Un parallèle peut être fait avec les autres métiers qui s’adressent à l’humain. Comment peut-on nier l’importance de la relation éducateur-usager, soignant-malade, etc. ? Comment les dirigeants peuvent-ils être dans un tel déni ? Comment certains professionnels peuvent-ils adopter une telle logique défensive, dressant entre eux et les usagers, une protection qui peut devenir une carapace ?
Tous les dispositifs qui appartiennent à ce que j’ai nommé une deuxième logique adoptent ce qui est nommé une stratégie de résolution de problèmes. Cette méthodologie peut se révéler pertinente en effet dans certaines situations, mais il convient toutefois d’en interroger les objectifs, la méthodologie, et les références théoriques.
Du problème à sa résolution ?
Ces dispositifs d’analyse de pratique suivent un protocole strict, qui se décline en différentes étapes depuis l’énoncé du problème à sa résolution. Cette méthode n’est pas nouvelle. Le GEASE 19 , par exemple, mis au point en 1980 à Montpellier, vise à repérer l’action ou les actions à entreprendre, puis à mobiliser des stratégies diverses, pour résoudre une situation complexe. Deux tâches principales échoient alors au groupe : diagnostiquer et décider, et la principale référence théorique est l’analyse systémique. S’y ajoutent aujourd’hui différents dispositifs de « coaching », issus des courants de management, en droite ligne des modes de pensée américains. Le protocole à suivre est alors présenté sous la forme de diagrammes, de schémas, de matrices, de plannings d’action. Ce qui est nommé « problématique » représente un cheminement regroupant un thème, des interrogations évoquées par ce thème, des questions précises et l' hypothèse que l'on en fait, à l’aide de critères clairement énoncés. Ces questions sont structurées et ordonnées dans des grilles préconstruites qui s’adaptent au contexte et à ce qu’il s’agit de traiter. Ce peut être, pour aller au plus simple : Quel est le problème ? Quelle en est la cause ? Quelle est la solution ? Quels sont les obstacles qui peuvent se présenter ? Quelles sont les ressources dont on dispose ? Quelle procédure, quelles méthodes, quels outils mettre en place afin d’y parvenir ? Quand et comment va-t-on évaluer les résultats ?

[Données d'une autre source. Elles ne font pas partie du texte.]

(* ===== verification/Dtc.v ===== *)
(** * Direct torque control: libs/fieldctrl/src/dtc_impl.h and dtc.c

    The switching table, the zero-vector rule, the sector classifier, the two
    hysteresis comparators and the flux integrator, generic in the arithmetic. *)
From S2P Require Import Prelude MachineInt Status FcMonad Numeric Cordic FcVariants FcBase.

(** ** dtc.c *)

(** Indexed by [flux decrease/increase][torque decrease/increase][sector 1..6]. *)
Definition dtc_active_table : list (list (list Z)) :=
  [[[1; 5; 4; 6; 2; 3]; [2; 3; 1; 5; 4; 6]];
   [[5; 4; 6; 2; 3; 1]; [6; 2; 3; 1; 5; 4]]].

Definition active_switch (flux_up torque_up : bool) (sector : Z) : Z :=
  nth (Z.to_nat (sector - 1)) (nth (Nat.b2n torque_up) (nth (Nat.b2n flux_up) dtc_active_table []) []) 0.

Definition dtc_zero_state (previous : Z) : Z :=
  let ones := Z.land previous 1 + Z.land (Z.shiftr previous 1) 1 + Z.land (Z.shiftr previous 2) 1 in
  if 2 <=? ones then 7 else 0.

(** ** Data *)

Record dtc_config (T : Type) := mk_dtc_config {
  resistance : T; flux_band : T; torque_band : T; pole_pairs : Z }.
Arguments mk_dtc_config {T}. Arguments resistance {T}. Arguments flux_band {T}.
Arguments torque_band {T}. Arguments pole_pairs {T}.

Record dtc (T W : Type) := mk_dtc {
  dtc_cfg : dtc_config T; flux_alpha : W; flux_beta : W;
  flux_state : Z; torque_state : Z; last_switch : Z }.
Arguments mk_dtc {T W}. Arguments dtc_cfg {T W}. Arguments flux_alpha {T W}.
Arguments flux_beta {T W}. Arguments flux_state {T W}. Arguments torque_state {T W}.
Arguments last_switch {T W}.

Record dtc_result (T : Type) := mk_dtc_result {
  stator_flux : ab T; flux_magnitude : T; torque : T;
  sector : Z; switch_state : Z; r_flux_state : Z; r_torque_state : Z }.
Arguments mk_dtc_result {T}. Arguments stator_flux {T}. Arguments flux_magnitude {T}.
Arguments torque {T}. Arguments sector {T}. Arguments switch_state {T}.
Arguments r_flux_state {T}. Arguments r_torque_state {T}.

Section Dtc.
Context {T W : Type} `{FcArith T W}.

(** An early return: the caller's status is not written back. *)
Definition leave {A} (outer : linears_status_t) (v : A) : fc A := fun _ => Next v outer.

Definition slope_sector (sx sy slope_compare : Z) : Z :=
  if 0 <? sx then
    if 0 <? sy then (if slope_compare <? 0 then 1 else 2)
    else (if 0 <? slope_compare then 6 else 1)
  else
    if 0 <? sy then (if 0 <? slope_compare then 3 else 4)
    else (if slope_compare <? 0 then 4 else 5).

Definition dtc_sector (a b : W) : fc Z := fun outer =>
  (zero ← FC_I 0;
   let sx := FC_CMP a zero in
   let sy := FC_CMP b zero in
   if sy =? 0 then leave outer (if 0 <? sx then 1 else 4)
   else if sx =? 0 then leave outer (if 0 <? sy then 3 else 6)
   else
     abs_alpha ← FC_ABS a;
     abs_beta ← FC_ABS b;
     slope_compare ← (if 0 <=? FC_CMP abs_beta abs_alpha then mret 1
                      else
                        slope ← FC_DIV abs_beta abs_alpha;
                        threshold ← lift1 FC_SQRT (FC_I 3);
                        threshold ← lift2 FC_DIV (FC_I 1) (mret threshold);
                        mret (FC_CMP slope threshold));
     mret (slope_sector sx sy slope_compare)) outer.

Definition dtc_init (ctx : option (dtc T W)) (config : dtc_config T) (initial_flux : ab T)
    : linears_status_t * option (dtc T W) :=
  with_out ctx (run (
    r ← FC_LOAD (resistance config); fb ← FC_LOAD (flux_band config); tb ← FC_LOAD (torque_band config);
    a ← FC_LOAD (alpha initial_flux); b ← FC_LOAD (beta initial_flux);
    zero ← FC_I 0;
    check;;
    fail_if ((pole_pairs config =? 0) || (FC_CMP r zero <? 0) || (FC_CMP fb zero <=? 0) ||
             (FC_CMP tb zero <=? 0)) LINEARS_ERROR_ARGUMENT;;
    fail_if ((FC_CMP a zero =? 0) && (FC_CMP b zero =? 0)) LINEARS_ERROR_DOMAIN;;
    mret (mk_dtc config a b 1 0 0))).

(** The flux comparator. *)
Definition flux_hysteresis (error band negative_band : W) (state : Z) : Z :=
  if 0 <=? FC_CMP error band then 1
  else if FC_CMP error negative_band <=? 0 then -1
  else state.

(** The three-level torque comparator. *)
Definition torque_hysteresis (error band negative_band zero : W) (state : Z) : Z :=
  if 0 <=? FC_CMP error band then 1
  else if FC_CMP error negative_band <=? 0 then -1
  else if (state =? 1) && (0 <? FC_CMP error zero) then 1
  else if (state =? -1) && (FC_CMP error zero <? 0) then -1
  else 0.

(** One axis of the integrator: flux + dt * (voltage - resistance * current). *)
Definition integrate_flux (flux r current voltage interval : W) : fc W :=
  delta ← FC_MUL r current;
  delta ← FC_SUB voltage delta;
  delta ← FC_MUL interval delta;
  FC_ADD flux delta.

Definition dtc_step_work (ctx : dtc T W) (current applied_voltage : ab T)
    (flux_reference torque_reference dt : T) : fc (dtc T W * dtc_result T) :=
  let c := dtc_cfg ctx in
  r ← FC_LOAD (resistance c); fb ← FC_LOAD (flux_band c); tb ← FC_LOAD (torque_band c);
  flux_ref ← FC_LOAD flux_reference; torque_ref ← FC_LOAD torque_reference;
  interval ← FC_LOAD dt;
  ia ← FC_LOAD (alpha current); ib ← FC_LOAD (beta current);
  va ← FC_LOAD (alpha applied_voltage); vb ← FC_LOAD (beta applied_voltage);
  zero ← FC_I 0;
  check;;
  fail_if ((FC_CMP flux_ref fb <=? 0) || (FC_CMP interval zero <=? 0)) LINEARS_ERROR_ARGUMENT;;
  a ← integrate_flux (flux_alpha ctx) r ia va interval;
  b ← integrate_flux (flux_beta ctx) r ib vb interval;
  check;;
  fail_if ((FC_CMP a zero =? 0) && (FC_CMP b zero =? 0)) LINEARS_ERROR_DOMAIN;;
  magnitude ← FC_HYPOT a b;
  cross_a ← FC_MUL a ib;
  cross_b ← FC_MUL b ia;
  torque ← FC_SUB cross_a cross_b;
  gain ← lift2 FC_MUL (FC_RATIO 3 2) (FC_I (pole_pairs c));
  torque ← FC_MUL gain torque;
  flux_error ← FC_SUB flux_ref magnitude;
  torque_error ← FC_SUB torque_ref torque;
  check;;
  negative_band ← FC_NEG fb;
  let fs := flux_hysteresis flux_error fb negative_band (flux_state ctx) in
  negative_band ← FC_NEG tb;
  let ts := torque_hysteresis torque_error tb negative_band zero (torque_state ctx) in
  sector ← dtc_sector a b;
  let switch := if ts =? 0 then dtc_zero_state (last_switch ctx)
                else active_switch (0 <? fs) (0 <? ts) sector in
  out_alpha ← store a; out_beta ← store b;
  out_magnitude ← store magnitude; out_torque ← store torque;
  check;;
  mret (mk_dtc c a b fs ts switch,
        mk_dtc_result (mk_ab out_alpha out_beta) out_magnitude out_torque sector switch fs ts).

(** Context and result are two objects of the given sizes. *)
Definition dtc_step (sizeof_dtc sizeof_result : Z) (ctx : option (Z * dtc T W))
    (current applied_voltage : ab T) (flux_reference torque_reference dt : T)
    (out : option (Z * dtc_result T)) : linears_status_t * (option (Z * dtc T W) * option (Z * dtc_result T)) :=
  match ctx, out with
  | Some (px, old), Some (po, old_out) =>
      if fc_overlap px sizeof_dtc po sizeof_result then (LINEARS_ERROR_ALIAS, (ctx, out))
      else
        let r := run (dtc_step_work old current applied_voltage flux_reference torque_reference dt)
                   (old, old_out) in
        (r.1, (Some (px, r.2.1), Some (po, r.2.2)))
  | _, _ => (LINEARS_ERROR_ARGUMENT, (ctx, out))
  end.
End Dtc.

Des interrogations traversent en effet tout groupe d’analyse de la pratique, y compris dans une démarche clinique, mais tout dépend du moment où elles sont posées et si elles s’inscrivent ou non dans un ordre qui peut apparaître comme rigidifié.
Cette remarque appelle, de mon point de vue, une deuxième question concernant ce qui est demandé dans le protocole qui organise ces dispositifs, suite au récit du narrateur. Les intervenants qui proposent ces dispositifs considèrent qu’une situation ne peut pas être analysée si celui qui la présente ne définit pas d’emblée quel est son problème. L’énoncé de ce problème est donc considéré comme un préalable incontournable au travail d’analyse du groupe. Or, mes souvenirs de thèse ou des mémoires qui ont précédé, m’ont démontré que je me posais bien un certain nombre de questions au départ, à propos d’un thème possible et général. Ces interrogations m’incitaient à me lancer dans une voie, puis me poussaient à aller investiguer dans un certain nombre de directions. Je devais toutefois, ensuite, limiter le champ de mes observations ou de mes lectures, de mes hypothèses, des réponses avancées, trier, classer, élaguer. En fin de compte, la question principale, dite problématique, ne pouvait se formuler clairement qu’à la fin de tout ce cheminement.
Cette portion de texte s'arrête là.